* **Listed records**:

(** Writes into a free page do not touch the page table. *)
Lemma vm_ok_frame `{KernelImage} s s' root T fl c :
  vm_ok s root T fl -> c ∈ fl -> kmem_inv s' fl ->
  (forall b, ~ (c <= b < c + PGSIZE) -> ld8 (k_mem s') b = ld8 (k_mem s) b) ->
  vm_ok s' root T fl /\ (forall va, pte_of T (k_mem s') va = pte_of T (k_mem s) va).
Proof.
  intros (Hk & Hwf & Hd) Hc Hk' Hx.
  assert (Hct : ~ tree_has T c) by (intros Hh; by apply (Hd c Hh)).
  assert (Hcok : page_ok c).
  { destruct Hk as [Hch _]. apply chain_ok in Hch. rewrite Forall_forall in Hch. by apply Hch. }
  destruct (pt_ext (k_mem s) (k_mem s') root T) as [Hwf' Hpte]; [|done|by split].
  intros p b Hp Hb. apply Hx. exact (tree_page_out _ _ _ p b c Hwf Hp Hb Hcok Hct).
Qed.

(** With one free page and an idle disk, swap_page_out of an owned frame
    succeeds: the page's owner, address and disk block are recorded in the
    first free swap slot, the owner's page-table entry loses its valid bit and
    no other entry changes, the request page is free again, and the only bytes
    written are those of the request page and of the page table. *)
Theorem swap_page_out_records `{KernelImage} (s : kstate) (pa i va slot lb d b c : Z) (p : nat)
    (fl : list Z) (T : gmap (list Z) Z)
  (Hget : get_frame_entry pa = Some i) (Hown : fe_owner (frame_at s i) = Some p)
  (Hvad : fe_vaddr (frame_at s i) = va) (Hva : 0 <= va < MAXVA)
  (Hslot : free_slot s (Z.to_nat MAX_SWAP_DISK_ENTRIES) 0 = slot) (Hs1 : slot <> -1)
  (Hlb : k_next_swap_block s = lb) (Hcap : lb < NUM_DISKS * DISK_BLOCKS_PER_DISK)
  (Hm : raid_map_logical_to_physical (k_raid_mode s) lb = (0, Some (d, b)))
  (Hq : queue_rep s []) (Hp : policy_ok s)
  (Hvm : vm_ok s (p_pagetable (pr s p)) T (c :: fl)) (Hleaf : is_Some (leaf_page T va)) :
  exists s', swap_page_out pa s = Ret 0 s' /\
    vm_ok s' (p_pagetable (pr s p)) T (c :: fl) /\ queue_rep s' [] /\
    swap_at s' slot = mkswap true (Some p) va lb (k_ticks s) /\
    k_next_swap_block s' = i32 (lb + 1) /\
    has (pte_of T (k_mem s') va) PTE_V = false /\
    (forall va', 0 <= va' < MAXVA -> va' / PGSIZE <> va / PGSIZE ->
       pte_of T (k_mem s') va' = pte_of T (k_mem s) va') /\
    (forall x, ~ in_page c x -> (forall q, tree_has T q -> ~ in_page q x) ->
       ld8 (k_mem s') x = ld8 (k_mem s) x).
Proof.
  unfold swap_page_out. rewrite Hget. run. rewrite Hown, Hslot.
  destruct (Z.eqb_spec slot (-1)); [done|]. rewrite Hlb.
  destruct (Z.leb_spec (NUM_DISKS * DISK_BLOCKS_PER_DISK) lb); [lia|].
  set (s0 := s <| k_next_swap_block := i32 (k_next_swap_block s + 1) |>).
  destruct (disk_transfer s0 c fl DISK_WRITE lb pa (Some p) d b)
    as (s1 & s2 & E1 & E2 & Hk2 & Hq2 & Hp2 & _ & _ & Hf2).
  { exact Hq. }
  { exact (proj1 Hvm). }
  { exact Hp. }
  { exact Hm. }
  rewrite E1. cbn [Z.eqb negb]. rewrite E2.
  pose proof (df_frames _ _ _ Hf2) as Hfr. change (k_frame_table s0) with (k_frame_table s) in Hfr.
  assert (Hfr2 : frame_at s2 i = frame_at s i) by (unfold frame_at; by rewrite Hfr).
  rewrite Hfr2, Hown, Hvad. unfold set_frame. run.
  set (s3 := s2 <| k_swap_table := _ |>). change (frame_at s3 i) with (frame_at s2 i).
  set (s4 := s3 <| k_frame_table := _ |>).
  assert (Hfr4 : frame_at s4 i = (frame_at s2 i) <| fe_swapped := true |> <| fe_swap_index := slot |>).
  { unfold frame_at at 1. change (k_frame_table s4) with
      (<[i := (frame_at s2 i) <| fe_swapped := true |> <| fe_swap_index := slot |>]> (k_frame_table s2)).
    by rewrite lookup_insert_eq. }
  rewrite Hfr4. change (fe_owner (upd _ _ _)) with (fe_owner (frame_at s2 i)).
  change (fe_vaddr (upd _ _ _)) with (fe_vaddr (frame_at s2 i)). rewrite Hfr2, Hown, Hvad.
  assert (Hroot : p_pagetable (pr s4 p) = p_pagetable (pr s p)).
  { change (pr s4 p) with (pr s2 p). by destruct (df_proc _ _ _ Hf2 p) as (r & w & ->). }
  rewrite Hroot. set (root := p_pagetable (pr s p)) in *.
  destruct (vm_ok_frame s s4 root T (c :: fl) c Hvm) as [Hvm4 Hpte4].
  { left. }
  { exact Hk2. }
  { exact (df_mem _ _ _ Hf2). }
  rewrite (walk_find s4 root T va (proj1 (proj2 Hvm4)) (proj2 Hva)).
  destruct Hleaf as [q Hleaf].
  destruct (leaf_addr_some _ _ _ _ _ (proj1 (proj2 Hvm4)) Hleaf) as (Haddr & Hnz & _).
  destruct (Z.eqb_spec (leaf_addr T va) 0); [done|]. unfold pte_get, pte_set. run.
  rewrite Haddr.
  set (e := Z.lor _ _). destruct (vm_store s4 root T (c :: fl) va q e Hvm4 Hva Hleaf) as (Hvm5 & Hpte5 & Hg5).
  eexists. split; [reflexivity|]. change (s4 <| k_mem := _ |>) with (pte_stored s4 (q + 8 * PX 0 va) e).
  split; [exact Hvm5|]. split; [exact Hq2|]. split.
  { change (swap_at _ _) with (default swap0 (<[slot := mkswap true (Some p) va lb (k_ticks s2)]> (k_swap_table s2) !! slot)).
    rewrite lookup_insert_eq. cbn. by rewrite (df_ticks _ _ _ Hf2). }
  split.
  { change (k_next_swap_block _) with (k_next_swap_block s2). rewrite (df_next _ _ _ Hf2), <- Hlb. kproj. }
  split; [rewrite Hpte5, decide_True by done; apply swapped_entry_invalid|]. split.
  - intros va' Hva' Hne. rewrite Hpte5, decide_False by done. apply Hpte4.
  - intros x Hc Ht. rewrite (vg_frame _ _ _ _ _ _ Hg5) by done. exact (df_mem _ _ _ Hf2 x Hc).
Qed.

---

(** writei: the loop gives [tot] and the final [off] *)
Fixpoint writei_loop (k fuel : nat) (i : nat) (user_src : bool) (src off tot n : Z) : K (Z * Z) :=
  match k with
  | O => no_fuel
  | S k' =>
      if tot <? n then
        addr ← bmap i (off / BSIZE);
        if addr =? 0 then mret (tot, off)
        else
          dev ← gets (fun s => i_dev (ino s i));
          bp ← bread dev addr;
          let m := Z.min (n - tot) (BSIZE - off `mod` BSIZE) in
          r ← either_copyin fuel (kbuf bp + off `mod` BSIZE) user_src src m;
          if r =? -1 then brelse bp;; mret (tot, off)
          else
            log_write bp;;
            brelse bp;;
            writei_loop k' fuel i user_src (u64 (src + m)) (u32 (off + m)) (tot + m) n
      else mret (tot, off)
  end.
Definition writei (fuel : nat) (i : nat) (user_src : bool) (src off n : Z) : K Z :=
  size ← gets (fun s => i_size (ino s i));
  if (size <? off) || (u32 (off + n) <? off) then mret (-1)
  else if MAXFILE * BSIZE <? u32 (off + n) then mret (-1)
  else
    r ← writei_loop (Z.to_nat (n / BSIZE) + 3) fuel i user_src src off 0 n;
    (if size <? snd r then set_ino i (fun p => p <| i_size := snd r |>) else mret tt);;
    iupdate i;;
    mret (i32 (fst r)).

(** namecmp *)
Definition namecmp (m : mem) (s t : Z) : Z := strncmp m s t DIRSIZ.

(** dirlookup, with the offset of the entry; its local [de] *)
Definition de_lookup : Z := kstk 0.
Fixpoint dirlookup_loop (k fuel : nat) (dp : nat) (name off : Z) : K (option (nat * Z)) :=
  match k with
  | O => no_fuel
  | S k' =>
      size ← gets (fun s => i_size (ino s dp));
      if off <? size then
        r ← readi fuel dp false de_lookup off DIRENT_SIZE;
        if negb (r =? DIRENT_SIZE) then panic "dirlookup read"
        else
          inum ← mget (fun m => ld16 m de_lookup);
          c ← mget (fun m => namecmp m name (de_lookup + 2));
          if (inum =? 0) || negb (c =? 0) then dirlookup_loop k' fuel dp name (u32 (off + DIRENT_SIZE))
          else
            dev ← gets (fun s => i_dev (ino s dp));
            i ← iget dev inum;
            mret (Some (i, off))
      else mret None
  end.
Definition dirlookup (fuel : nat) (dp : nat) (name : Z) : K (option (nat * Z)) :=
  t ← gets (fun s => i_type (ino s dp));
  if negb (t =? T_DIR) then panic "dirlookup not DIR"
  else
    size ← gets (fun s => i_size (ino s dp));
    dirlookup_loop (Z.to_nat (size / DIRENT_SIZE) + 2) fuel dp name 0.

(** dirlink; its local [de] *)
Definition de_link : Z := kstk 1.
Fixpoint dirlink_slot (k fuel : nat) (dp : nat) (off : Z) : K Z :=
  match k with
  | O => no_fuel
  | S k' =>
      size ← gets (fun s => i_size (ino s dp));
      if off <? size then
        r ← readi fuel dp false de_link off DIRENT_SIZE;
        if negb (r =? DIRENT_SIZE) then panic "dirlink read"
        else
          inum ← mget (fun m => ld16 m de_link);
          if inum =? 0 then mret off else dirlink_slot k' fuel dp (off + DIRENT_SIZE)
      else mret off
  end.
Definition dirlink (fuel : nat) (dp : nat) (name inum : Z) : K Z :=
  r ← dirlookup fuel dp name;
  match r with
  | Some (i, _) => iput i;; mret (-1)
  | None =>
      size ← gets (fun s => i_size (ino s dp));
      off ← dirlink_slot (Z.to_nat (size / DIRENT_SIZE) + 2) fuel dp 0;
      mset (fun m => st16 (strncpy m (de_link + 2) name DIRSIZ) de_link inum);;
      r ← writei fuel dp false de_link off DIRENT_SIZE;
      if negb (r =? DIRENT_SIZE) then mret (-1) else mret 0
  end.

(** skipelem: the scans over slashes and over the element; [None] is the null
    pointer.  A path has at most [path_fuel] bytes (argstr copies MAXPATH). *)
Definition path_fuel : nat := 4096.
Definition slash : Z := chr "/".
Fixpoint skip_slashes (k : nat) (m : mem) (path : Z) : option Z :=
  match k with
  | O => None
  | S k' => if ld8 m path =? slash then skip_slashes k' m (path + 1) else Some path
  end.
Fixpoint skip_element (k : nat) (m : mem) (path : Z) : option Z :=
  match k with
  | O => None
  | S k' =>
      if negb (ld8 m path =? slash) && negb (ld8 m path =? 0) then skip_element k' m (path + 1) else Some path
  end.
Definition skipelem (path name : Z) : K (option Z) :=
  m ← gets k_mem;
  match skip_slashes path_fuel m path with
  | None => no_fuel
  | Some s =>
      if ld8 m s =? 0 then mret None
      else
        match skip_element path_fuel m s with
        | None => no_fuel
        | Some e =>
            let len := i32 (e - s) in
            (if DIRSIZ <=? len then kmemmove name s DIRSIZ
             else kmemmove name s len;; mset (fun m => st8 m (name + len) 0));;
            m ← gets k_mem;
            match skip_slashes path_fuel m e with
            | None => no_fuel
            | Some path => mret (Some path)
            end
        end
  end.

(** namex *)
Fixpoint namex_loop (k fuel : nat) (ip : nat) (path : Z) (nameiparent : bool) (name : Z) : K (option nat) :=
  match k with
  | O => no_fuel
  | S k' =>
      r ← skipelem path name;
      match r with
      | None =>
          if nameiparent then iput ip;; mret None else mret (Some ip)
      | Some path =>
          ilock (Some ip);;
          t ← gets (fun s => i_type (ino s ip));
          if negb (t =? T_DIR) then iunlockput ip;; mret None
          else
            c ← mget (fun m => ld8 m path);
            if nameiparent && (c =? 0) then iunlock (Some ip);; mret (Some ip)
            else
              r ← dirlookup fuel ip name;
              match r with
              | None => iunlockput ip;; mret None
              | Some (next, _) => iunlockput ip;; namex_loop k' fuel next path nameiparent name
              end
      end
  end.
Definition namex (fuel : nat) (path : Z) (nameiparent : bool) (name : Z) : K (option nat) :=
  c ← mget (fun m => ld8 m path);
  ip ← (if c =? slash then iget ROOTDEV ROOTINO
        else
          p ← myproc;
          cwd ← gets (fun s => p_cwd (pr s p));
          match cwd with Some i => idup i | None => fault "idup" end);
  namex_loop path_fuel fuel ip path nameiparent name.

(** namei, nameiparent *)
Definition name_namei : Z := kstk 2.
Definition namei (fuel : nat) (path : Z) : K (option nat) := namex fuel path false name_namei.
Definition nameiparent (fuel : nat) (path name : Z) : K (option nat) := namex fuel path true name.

* **What you will do**:
Copy here each line of the preceding records with "Hcok" in it.

* **Solution to this problem**:
  assert (Hcok : page_ok c).
  intros p b Hp Hb. apply Hx. exact (tree_page_out _ _ _ p b c Hwf Hp Hb Hcok Hct).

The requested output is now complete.